After a long career on Wall Street, Paul Mampilly decided to make his exit as a hedge fund manager. He now shells out investing advice to over 100,000 subscribers of his newsletter Profits Unlimited. During his time on Wall Street he worked for high powered firms such as ING and Deutsche Bank. His many investing successes caught the eye of the leadership of Kinetics Asset Management. They brought him in to manage their hedge fund and he grew it from $6 billion in value to $25 billion. It was after this that he left, tired of helping really wealthy people get even more. Learn more about Paul on

Paul Mampilly says that he was never a great athlete. He didn’t have a natural talent for it and would never stand out as a player. He did practice and play hard, though, including being out on the field alone trying to get better. He ran extra laps and otherwise tried to get better.

He says that even though he was never going to be a sports star he does know investing opportunities when he sees one in the sports industry and associated ones, such as shoes and apparel. Paul Mampilly says that sneakers are the next big investing opportunities. He says people can see this for themselves pretty simply. They just need to Google “Air Jordans” and they’ll see how much in demand they are. There are even websites set up to track the value of sneakers such as

One example he gives of what can be earned with shoes is a pair of Air Jordan 2 Retro “Don C” sneakers. They have achieved a 900% return since they launched. Another pair, the Air Jordan 10 Retro “Double Nickel” sneakers have returned 426%.

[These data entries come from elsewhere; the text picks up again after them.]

(* ===== verification/HttpTheorems.v ===== *)
(** * What the HTTP reader returns (ds4_server.c)

    A request is read in full however the network cuts it, with its body by length or
    in chunks, and one that ends early is refused. *)

From S2P Require Import Prelude Bytes Text Json Http HttpSpec.

(** ** Chunks *)

Record chunk := Chunk { size_text : list Z; extension : list Z; data : list Z }.

Definition render_chunk (c : chunk) : list Z := size_text c ++ extension c ++ [13; 10] ++ data c ++ [13; 10].

(** The chunks, the last one with its extension, the trailer lines and an empty line. *)
Definition render_chunked (cs : list chunk) (zero ext : list Z) (trailers : list (list Z)) : list Z :=
  concat (map render_chunk cs) ++ zero ++ ext ++ [13; 10] ++ crlf_lines (trailers ++ [[]]).

(** Hexadecimal digits of a value. *)
Definition size_ok (s : list Z) (n : Z) : Prop := s ≠ [] ∧ (forallb isxdigit s = true) ∧ (digits_value 16 s = n).

Definition blank (c : Z) : bool := (c =? 32) || (c =? 9).

(** Blanks, then nothing or a text that a semicolon begins. *)
Definition ext_ok (e : list Z) : Prop := (10 ∉ e) ∧ ∀ c r, snd (span blank e) = c :: r → c = 59.

Definition chunk_wf (c : chunk) : Prop :=
  size_ok (size_text c) (blen (data c)) ∧ ext_ok (extension c) ∧ data c ≠ [] ∧ blen (size_text c ++ extension c) < 8192.

Definition trailer_wf (l : list Z) : Prop := l ≠ [] ∧ (10 ∉ l) ∧ blen l < 8192.

Lemma xdigit_not_x c : isxdigit c = true → Name.tolower c ≠ 120 ∧ isspace c = false ∧ c ≠ 10.
Proof.
  unfold isxdigit. intros [v Hv]%bool_decide_eq_true. unfold hex in Hv.
  change (ch "0") with 48 in Hv. change (ch "9") with 57 in Hv. change (ch "a") with 97 in Hv. change (ch "f") with 102 in Hv.
  change (ch "A") with 65 in Hv. change (ch "F") with 70 in Hv.
  unfold Name.tolower, isspace. change (ch "A") with 65. change (ch "Z") with 90.
  destruct ((48 <=? c) && (c <=? 57)) eqn:E1; [|destruct ((97 <=? c) && (c <=? 102)) eqn:E2; [|destruct ((65 <=? c) && (c <=? 70)) eqn:E3; [|done]]];
    clear Hv; (destruct ((65 <=? c) && (c <=? 90)) eqn:E); lia.
Qed.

It was two decades ago that people began collecting sneakers. It started out with Air Jordan’s and now include other brands such as “LeBrons”. The three biggest firms pumping out these types of shoes are Nike, Puma, and Adidas. These are all multinational firms and they are all doing really well financially. Their stock values have been going up right along with the popularity of their products.

Paul Mampilly has told his readers that this trend is going to continue. There are many millennials who collect shoes. Many have shoes fetishes, he says, which means they will continue to buy the shoes of Puma, Nike, and Adidas. He recommends investing in these companies and seeing great returns as a result.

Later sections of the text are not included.